«Ser es defenderse», Ramiro de Maeztu
Ilicitana. Columnista en La gaceta de la Iberosfera y El País de Uruguay. Reseñas y entrevistas en Libro sobre libro. Artículos en La Iberia. Autora del libro 'Whiskas, Satisfyer y Lexatin' de Ediciones Monóculo.
Ilicitana. Columnista en La gaceta de la Iberosfera y El País de Uruguay. Reseñas y entrevistas en Libro sobre libro. Artículos en La Iberia. Autora del libro 'Whiskas, Satisfyer y Lexatin' de Ediciones Monóculo.

Banderita

4 de julio de 2023

Nuestra intelectualidad orgánica, bio, cultivada con cariño y autoproclamada libre de pesticidas iliberales o populistas, es un delicado producto que suele darse bien en las fértiles tierras de medios antaño conservadores. Guardiana de las esencias demoliberales y del consenso socialdemócrata que las acompaña, durante la semana del Orgullo nos recuerda que la bandera LGTBI representa un valor esencial en nuestro sistema político: el derecho que tienen los integrantes del colectivo homosexual a ser «igualmente libres» (¿no lo son a estas alturas?). Por tanto, es un «imperativo democrático» defender el alegre estandarte multicolor cuando se le ataca.

No sé si se considera un atentado contra tal símbolo, y por ende contra el colectivo que representa, la exigencia voxera de retirarlo en aquellos edificios públicos donde el partido verde quiere y tiene la posibilidad de hacerlo. Sin embargo, el hecho de no exhibir la creación de Gilbert Baker en el balcón de un Ayuntamiento o una Diputación cualquiera de nuestra Españita, difícilmente puede ser interpretado como un ataque contra la democracia liberal y sus tronos y dominaciones que es, a fin de cuentas, lo que se pretende sugerir entre líneas. En primer lugar, porque no se está limitando o conculcando ningún derecho. Y porque consecuentemente, aunque esto tenga relativa importancia dado lo caprichoso del asunto, se está cumpliendo con la legislación vigente en materia de símbolos oficiales. Ahora, que estemos ante un acto sin trascendencia jurídica, efectivamente, no implica que esté desprovisto de intención política.

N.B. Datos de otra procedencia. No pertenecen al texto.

(** With rules that advance, one unit of fuel per character is
    enough. *)
Lemma scan_terminates (rules : list HighlightRule) :
  (forall rule, In rule rules -> advances (pattern rule)) ->
  forall fuel remaining,
    String.length remaining <= fuel ->
    exists out, scan fuel remaining rules = Some out.
Proof.
  intros Hadv fuel.
  induction fuel as [|fuel IH]; intros remaining Hlen.
  - destruct remaining; simpl in *; [now exists [] | lia].
  - simpl. destruct (empty remaining) eqn:E; [now exists []|].
    unfold iteration.
    destruct (find_earliest remaining rules) as [[[p l] code]|] eqn:F;
      [|eauto].
    pose proof (find_earliest_bounds _ _ _ _ _ F) as Hb.
    apply find_earliest_sound in F as (rule & Hin & Hs & _).
    assert (Hne : remaining <> "")
      by (intros ->; discriminate).
    pose proof (Hadv rule Hin remaining p l Hne Hs) as Hpl.
    destruct (IH (substr_from (p + l) remaining)) as [outs Houts].
    { rewrite length_substr_from. lia. }
    rewrite Houts. eauto.
Qed.

Lemma highlight_fuel_mono (rules : list HighlightRule) (fuel fuel' : nat)
  (line : string) (out : list chunk) :
  fuel <= fuel' ->
  highlightAndPrintLine fuel line rules = Some out ->
  highlightAndPrintLine fuel' line rules = Some out.
Proof.
  unfold highlightAndPrintLine. intros Hle H.
  destruct (scan fuel line rules) as [o|] eqn:E; [|discriminate].
  now rewrite (scan_fuel_mono rules fuel fuel' line o Hle E).
Qed.

End ScanFacts.

(* ================================================================== *)
(** ** The rule catalogue *)
(* ================================================================== *)

Module CatalogFacts.
Import Str Regex Highlighter Scenarios StrFacts RegexFacts ScanFacts.

Lemma getHighlightRules_cases (ext : string) :
  getHighlightRules ext = cpp_rules
  \/ getHighlightRules ext = py_rules
  \/ getHighlightRules ext = [].
Proof.
  unfold getHighlightRules.
  destruct (_ || _); [now left|].
  destruct (String.eqb ext "py"); auto.
Qed.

Y ésta última, aun a riesgo de sorprender a los de siempre, es perfectamente respetuosa con los principios sobre los que se construyó la democracia liberal. Mucho antes que el subalterno de David de Rothschild hiciera amago de bailar el Saturday Night’s Alright (for fighting) en el concierto parisino de Elton John mientras Nanterre ardía un martes noche, andaba por la nación mártir un tal Stanilas de Clermont-Tonerre. Perteneciente a una de las familias más antiguas de Francia y diputado durante los Estados Generales de 1789, ha pasado a la historia por impulsar la concesión de la ciudadanía francesa a los hebreos residentes en la Galia. De su discurso al respecto es bien conocida una frase: «Hay que negar todo a los judíos como nación, pero facilitarles todo como individuos». La traducción es algo pedestre y no se trata aquí de hacer una analogía directa o de comparar lo incomparable, sino de entender que en el sistema político del que usted me habla no puede existir más sujeto o colectivo que el conformado por todos, al margen de particularidades y preferencias que no deberían generar discriminación positiva alguna, inflación del derecho subjetivo o amigable guiño administrativo. Guste o no, sólo hay una bandera que representa a todos y suele ondear al exterior de muchos edificios oficiales. El supuesto imperativo democrático que impondría una obligación, más moral que real, de defender un símbolo militante en el que, además, tampoco se reconocen todos los homosexuales, parece filfa.

Los hay que rechazan la identificación con el colectivo LGTBI y la semana del Orgullo y es perfectamente comprensible. No sólo se les despersonaliza, a veces histriónica o grotescamente, y se hace de ellos una especie de faltriquera andantefestiva y simpática por obligación, de la que sólo interesa lo que va a gastar aquí o allí; sino que, también, se les facilitan las coordenadas ideológicas necesarias para que voten a aquellos que siguen utilizándoles como arma arrojadiza contra el adversario político y el «odio» que nunca cesa. Y más vale que no cese, por la visibilidad y el bien de presentes y futuros carguitos en observatorios, secretarías y otros negociados dependientes del partido o ministerio que toque presupuesto.

Reconozco tener algo de admiración por aquellos homosexuales que, en estos días, continúan con lo suyo sin participar de circos y sin que les afecten las lisonjas de unos y las consignas políticas de los otros. Seguramente sean unos homófobos, meapilas, gazmoñas, y negacionistas del Orgullo.